De nouvelles données révèlent que les patients plus âgés atteints de sténose aortique (SA) sévère étaient plus susceptibles de bénéficier d'un remplacement valvulaire aortique (AVR) et de survivre lorsque les cliniciens recevaient des notifications automatisées par courrier électronique avec des résultats d'échographie cardiaque anormaux détectant la SA. Les chercheurs ont présenté aujourd’hui les données les plus récentes lors des sessions scientifiques 2026 de la Society for Cardiovascular Angiography & Interventions (SCAI) et du sommet de l’Association canadienne de cardiologie interventionnelle/Association canadienne de cardiologie d’intervention (CAIC-ACCI) à Montréal.
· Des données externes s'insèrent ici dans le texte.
(** * PDMS2: enrichment of partition JSON and Markdown rendering of chunks

    A shallow embedding of [helpers/enrichments.py] (function
    [enrich_json_with_summaries]) and [helpers/generate_markdown.py]
    (function [generate_markdown]), with the properties of the design
    document stated and proved over the embedding.

    Conventions of the embedding.
    - A JSON object (a Python [dict]) is a [gmap string _]; key order, which
      no function below observes, is not kept.
    - JSON leaves are [scalar]s: null, booleans, integers and strings.
      Floating point numbers are left out: the two functions never read a
      float-valued entry (the [coordinates] of an element).
    - A value stored under a key of an element or of a chunk is a scalar, a
      flat object (the [metadata] of a partition element) or a list of flat
      objects (the [orig_elements] of a chunk).
    - Strings are byte strings holding UTF-8 text.
    - The summarizers are external services: they are variables of a
      section, take and return an explicit world, and either raise or
      return a value.
    - [console.print], [logging.error] and the progress bar do not
      influence the control flow; warnings and errors are recorded in a
      log, progress updates are not modelled.  Writing the JSON file
      appends the written content to the history of the file. *)

From Stdlib Require Import ZArith String Ascii List Lia DecimalString Sorted.
From stdpp Require Import base option list strings gmap fin_maps.

Local Open Scope string_scope.
Local Open Scope Z_scope.

(** ** Python values *)

Module Py.

Inductive scalar : Type :=
  | SNone
  | SBool (b : bool)
  | SInt (z : Z)
  | SStr (s : string).

Inductive value : Type :=
  | VScalar (s : scalar)
  | VDict (d : gmap string scalar)
  | VList (l : list (gmap string scalar)).

(** Exceptions a modelled function can raise.  [Failure] stands for any
    exception (a subclass of [Exception]) raised by a collaborator. *)
Inductive exn : Type :=
  | KeyError (k : string)
  | IndexError
  | TypeError
  | AttributeError
  | Failure (msg : string).

Inductive result (A : Type) : Type :=
  | Ok (a : A)
  | Raise (e : exn).
Arguments Ok {A} a.
Arguments Raise {A} e.

Definition bind {A B} (r : result A) (k : A → result B) : result B :=
  match r with
  | Ok a => k a
  | Raise e => Raise e
  end.

#[global] Instance scalar_eq_dec : EqDecision scalar.
Proof. solve_decision. Defined.

#[global] Instance value_eq_dec : EqDecision value.
Proof. solve_decision. Defined.

#[global] Instance exn_eq_dec : EqDecision exn.
Proof. solve_decision. Defined.

(** Characters that a Rocq string literal cannot hold directly. *)
Definition nl : string := String "010"%char EmptyString.
Definition dq : string := String "034"%char EmptyString.

(** [bool(v)]: truth value testing. *)
Definition truthy_scalar (s : scalar) : bool :=
  match s with
  | SNone => false
  | SBool b => b
  | SInt z => negb (z =? 0)
  | SStr s => negb (String.eqb s "")
  end.

Definition truthy (v : value) : bool :=
  match v with
  | VScalar s => truthy_scalar s
  | VDict d => negb (bool_decide (d = ∅))
  | VList l => negb (bool_decide (l = []))
  end.

(** [a == b] on scalars: [None] only equals [None], strings compare by
    content, and booleans are the integers 0 and 1. *)
Definition as_int (s : scalar) : option Z :=
  match s with
  | SBool b => Some (if b then 1 else 0)
  | SInt z => Some z
  | _ => None
  end.

Definition py_eq (a b : scalar) : bool :=
  match a, b with
  | SNone, SNone => true
  | SStr x, SStr y => String.eqb x y
  | _, _ =>
      match as_int a, as_int b with
      | Some x, Some y => x =? y
      | _, _ => false
      end
  end.

(** [v == 'lit'] for a string literal. *)
Definition eq_str (v : scalar) (lit : string) : bool := py_eq v (SStr lit).

Definition value_eq_str (v : value) (lit : string) : bool :=
  match v with
  | VScalar s => eq_str s lit
  | _ => false
  end.

(** [str(s)], as used by f-strings, on a scalar. *)
Definition str (s : scalar) : string :=
  match s with
  | SNone => "None"
  | SBool true => "True"
  | SBool false => "False"
  | SInt z => NilZero.string_of_int (Z.to_int z)
  | SStr x => x
  end.

(** [d.get(k)] and [d.get(k, default)] on a flat object. *)
Definition get (d : gmap string scalar) (k : string) : scalar :=
  default SNone (d !! k).

Definition get_or (d : gmap string scalar) (k : string) (dflt : string) : scalar :=
  default (SStr dflt) (d !! k).

(** [sep.join(l)]. *)
Fixpoint join (sep : string) (l : list string) : string :=
  match l with
  | [] => ""
  | [x] => x
  | x :: r => x +:+ sep +:+ join sep r
  end.

(** [s.splitlines()] on UTF-8 text.  Line boundaries are LF, CR, CR LF, VT,
    FF, FS, GS, RS, NEL (U+0085, bytes C2 85), LS and PS (U+2028 and U+2029,
    bytes E2 80 A8 and E2 80 A9).  [cur] is the current line, reversed. *)
Definition is_ascii_break (c : ascii) : bool :=
  let n := nat_of_ascii c in
  bool_decide (n = 10 ∨ n = 11 ∨ n = 12 ∨ n = 28 ∨ n = 29 ∨ n = 30)%nat.

Fixpoint rev_string (acc s : string) : string :=
  match s with
  | EmptyString => acc
  | String c r => rev_string (String c acc) r
  end.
La SA se produit lorsque le calcium s’accumule progressivement, limitant le flux sanguin. La SA est l'une des valvulopathies les plus courantes et les plus graves, touchant plus de 2,5 millions d'Américains de plus de 75 ans. Les symptômes de la SA, notamment l'essoufflement, les difficultés à marcher et la fatigue, sont souvent confondus avec des signes normaux du vieillissement, conduisant à un sous-diagnostic et à un sous-traitement. Le traitement standard de la SA est l'AVR, réalisé soit par des procédures mini-invasives basées sur un cathéter (TAVR), soit par une chirurgie à cœur ouvert (SAVR). Cependant, seulement environ la moitié des patients atteints de SA symptomatique sévère reçoivent un AVR, ce qui expose de nombreux patients âgés à un risque accru d'insuffisance cardiaque et de décès.
DETECT-AS est un essai pragmatique randomisé en grappes mené au sein d'un système de santé multicentrique. L'essai a recruté 285 prestataires s'occupant de 939 patients atteints de SA sévère (définie comme une surface valvulaire aortique ≤ 1,0 cm²). Parmi les participants, 47 % avaient entre 65 et 80 ans et 41 % avaient plus de 80 ans. Tous les patients ont subi une échographie cardiaque de routine appelée échocardiographie transthoracique (ETT), et les cliniciens ont été assignés au hasard pour recevoir une notification électronique du fournisseur (EPN) lorsque les résultats du test détectaient une AS. Ces alertes automatisées par courrier électronique comprenaient un dossier médical numérique mettant en évidence une SA grave, résumant les étapes de prise en charge recommandées et encourageant l'orientation vers des équipes spécialisées en valves cardiaques. Les chercheurs ont évalué le critère d'évaluation principal de l'étude – le remplacement de la valvule aortique dans l'année suivant l'échocardiogramme initial – sur trois groupes d'âge : moins de 65 ans, 65 à 80 ans et plus de 80 ans.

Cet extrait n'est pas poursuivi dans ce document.